Du côté de Bonoua 4, c‘est le même travail qui est fait avec les élèves. « Chaque semaine on organise les enfants pour le nettoyage, sous la supervision de l’enseignant responsable de l’entretien. Généralement, c’est avec les élèves du CM2 que nous travaillons » explique le secrétaire général du COGES.

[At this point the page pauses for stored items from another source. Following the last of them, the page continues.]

Lemma safe_sync_workspace_visibility R : stable R → safe R sync_workspace_visibility.
Proof.
  intros Hst. unfold sync_workspace_visibility.
  apply safe_gets_fact with (F := λ n c, workspace_count c = n); [done|]. intros n.
  apply safe_if; intros _; [safe_auto|].
  apply safe_gets_fact with (F := λ v c, vsize v = n).
  { intros c _ [_ <-]. unfold workspace_count, vsize. by rewrite length_visible_workspaces. }
  intros v. apply safe_for_each; [safe_stable|intros i Hi%elem_of_range].
  apply safe_bind; [safe_stable|safe_auto|intros ws].
  apply safe_checked.
  { intros c _ [_ Hv]. apply vget_is_Some. by rewrite Hv. }
  intros b. safe_auto.
Qed.
#[export] Hint Resolve safe_sync_workspace_visibility : safe.

(** ** Fullscreen *)

Lemma safe_pin R p ws : stable R → (∀ c, R c → alive p c) →
  safe R (pin_fullscreen_to_monitor p ws).
Proof.
  intros Hst Hp. unfold pin_fullscreen_to_monitor.
  apply safe_gets_fact with (F := λ mon c,
    monitor_of (wsman c) ws = mon); [done|].
  intros mon. apply safe_if; intros Hm; [safe_auto|].
  apply (safe_weaken _ R); [tauto|]. safe_step; [safe_auto|]. rename a into mons.
  safe_step; [safe_auto|]. apply Z.ltb_ge in Hm. apply Z.leb_gt in H.
  apply safe_checked.
  { intros c _ _. by apply vget_is_Some. }
  intros m. destruct (physical m) as [pp ps]. apply safe_deref; [done|]. intros w.
  safe_step; [|safe_auto]. safe_step; [|safe_auto].
  apply safe_set_window; [done|]. by intros.
Qed.

Lemma safe_set_workspace_mode R i m :
  (∀ c, R c → ws_valid i c) → safe R (set_workspace_mode i m).
Proof.
  intros Hv. apply safe_on_wsman. intros c Hc HR.
  destruct (valid_lookup (wsman c) i) as (k & ws & -> & Hk).
  { by apply is_ws_valid_spec, Hv. }
  wp_step. eapply wp_at_ws; [done|]. apply wp_put_ws; [by eapply lookup_lt_Some|].
  destruct (put_ws_ok (wsman c) k ws (ws <| mode := m |>) (co_wm _ Hc) Hk) as [Hok Hf];
    [done..| |].
  { by apply (wok_ws _ _ _ _ _ (ok_windows _ (co_wm _ Hc)) _ _ Hk). }
  split; [done|]. constructor; [|by apply fr_len|by apply frame_synced].
  intros p w Hw. by exists w.
Qed.

Lemma safe_lower R f p : stable R → safe R (lower_covering f p).
Proof.
  intros Hst. unfold lower_covering. apply safe_null_check; [safe_auto|]. intros w. safe_auto.
Qed.
#[export] Hint Resolve safe_lower : safe.

(** Reading the focused window of a workspace makes it alive. *)
Lemma safe_focused {B} R (g : core → Workspace) (k : option addr → M core B) :
  safe R (k None) → (∀ p, safe (λ c, R c ∧ alive p c) (k (Some p))) →
  safe R (bind (gets (λ c, ws_focused (wins (wsman c)) (g c))) k).
Proof.
  intros Hn Hs c Hc HR. do 2 wp_step.
  destruct (ws_focused _ _) as [p|] eqn:Hf; [|by apply Hn].
  apply Hs; [done|]. split; [done|]. by apply ws_focused_elem in Hf as [_ ?].
Qed.

Lemma safe_evaluate R ws : stable R → safe R (evaluate_workspace_fullscreen ws).
Proof.
  intros Hst. unfold evaluate_workspace_fullscreen.
  apply safe_gets_fact with (F := λ n c, workspace_count c = n); [done|]. intros n.
  apply safe_if; intros Hv; [safe_auto|].
  apply (safe_weaken _ (λ c, R c ∧ ws_valid ws c)).
  { intros c [? Hn]. split; [done|]. unfold ws_valid. lia. }
  safe_step; [safe_auto|]. safe_step; [safe_auto|]. safe_step.
  { repeat (safe_step; try (apply safe_set_workspace_mode; tauto)). }
  safe_step; [safe_auto|]. safe_step; [safe_auto|].
  apply safe_focused; [safe_auto|]. intros f. safe_step.
  safe_step; [safe_auto|]. safe_step; [|safe_auto].
  safe_step; [|safe_auto]. apply safe_pin; [safe_stable|]. cbv beta; tauto.
Qed.
#[export] Hint Resolve safe_evaluate : safe.

(** ** The mutators of the manager *)

Lemma wins_evolve_refl s s' : wins s' = wins s → wins_evolve s s'.
Proof. intros E p w Hw. exists w. by rewrite E. Qed.

Lemma wins_evolve_modify s s' p w w' :
  wins s !! p = Some w → wins s' = <[p := w']> (wins s) → id w' = id w →
  (hidden_explicitly w = true → hidden_explicitly w' = true) → wins_evolve s s'.
Proof.
  intros Hw E Hid Hh q v Hq. destruct (decide (p = q)) as [<-|Hne].
  - assert (v = w) as -> by congruence. exists w'. by rewrite E, lookup_insert_eq.
  - exists v. by rewrite E, lookup_insert_ne.
Qed.

Lemma frame_evolves s s' : window_frame s s' → wins s' = wins s → wm_evolves s s'.
Proof.
  intros Hf Hw. constructor; [by apply wins_evolve_refl|by apply fr_len|by apply frame_synced].
Qed.

Definition wm_safe {A} (m : M wm A) : Prop :=
  ∀ s, wm_ok s → wp m (λ _ s', wm_ok s' ∧ wm_evolves s s') s.

Lemma safe_wm {A} R (m : M wm A) : wm_safe m → safe R (on_wsman m).
Proof. intros Hm. apply safe_on_wsman. intros c Hc _. apply Hm, Hc. Qed.
#[export] Hint Resolve safe_wm : safe.

Lemma wm_safe_focus_window win : wm_safe (focus_window win).
Proof.
  intros s Hok. eapply wp_mono; [by apply focus_window_spec|].
  cbv beta. intros r s' (Hok' & Hsy & Hff & Hr & Hno & Hyes). split; [done|].
  constructor; [|apply Hff|done].
  destruct (window_workspace s !! win) as [i|] eqn:Hwo.
  - destruct (Hyes i eq_refl) as (k & ws & j & p & w & _ & _ & _ & Hw & _ & E & _).
    by eapply wins_evolve_modify; [exact Hw|exact E|..].
  - apply wins_evolve_refl. rewrite Hno; [done|]. by rewrite Hr.
Qed.

Lemma wm_safe_move_cursor step :
  (∀ h ws, cursor_ok ws → cursor_ok (step h ws)) →
  (∀ h ws, step h ws = ws <| current := current (step h ws) |>) → wm_safe (move_cursor step).
Proof.
  intros H1 H2 s Hok. eapply wp_mono; [by apply move_cursor_spec|].
  cbv beta. intros r s' (Hok' & Hf & Hw & _). split; [done|by apply frame_evolves].
Qed.
Lemma wm_safe_focus_next : wm_safe focus_next.
Proof. apply wm_safe_move_cursor; [apply cursor_ok_focus_next|apply ws_focus_next_fields]. Qed.
Lemma wm_safe_focus_prev : wm_safe focus_prev.
Proof. apply wm_safe_move_cursor; [apply cursor_ok_focus_prev|apply ws_focus_prev_fields]. Qed.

La journée mondiale des toilettes, célébrée le 19 novembre de chaque année, rappelle la nécessité de disposer de toilettes salubres aussi bien dans les ménages qu’en milieu scolaire. Depuis 2019 donc, des actions sont menées pour accroître le nombre d’écoles disposant de latrines. Dans le souci de préserver la santé des enfants dans le milieu scolaire, le gouvernement initie des séances avec les responsables des établissements pour les former sur comment arriver à maintenir un environnement sain pour les enfants, avec les moyens dont ils disposent, en mettant l’accent sur les points d’eau et les toilettes, a fait savoir l’un des directeurs rencontrés.

Sensibilisation des élèves

Par ailleurs, comme promis par le secrétaire du COGES de l’école Bonoua 4, les toilettes réhabilitées ont été effectivement ouvertes le lundi suivant. Nous y avons fait un tour et avons pu le constater. Cependant, certains élèves ont gardé leurs mauvaises habitudes et continuent d’uriner en plein air, pendant que les autres utilisent les toilettes.

Dès lors, il se pose un autre problème, qui est celui de la sensibilisation des enfants sur l’utilisation et l’entretien des toilettes. Car il sera difficile d’arriver à avoir des latrines salubres, s’ils ne savent pas comment et pourquoi il faut les garder propres. Ce qui nécessiterait évidemment une véritable implication des responsables de COGES.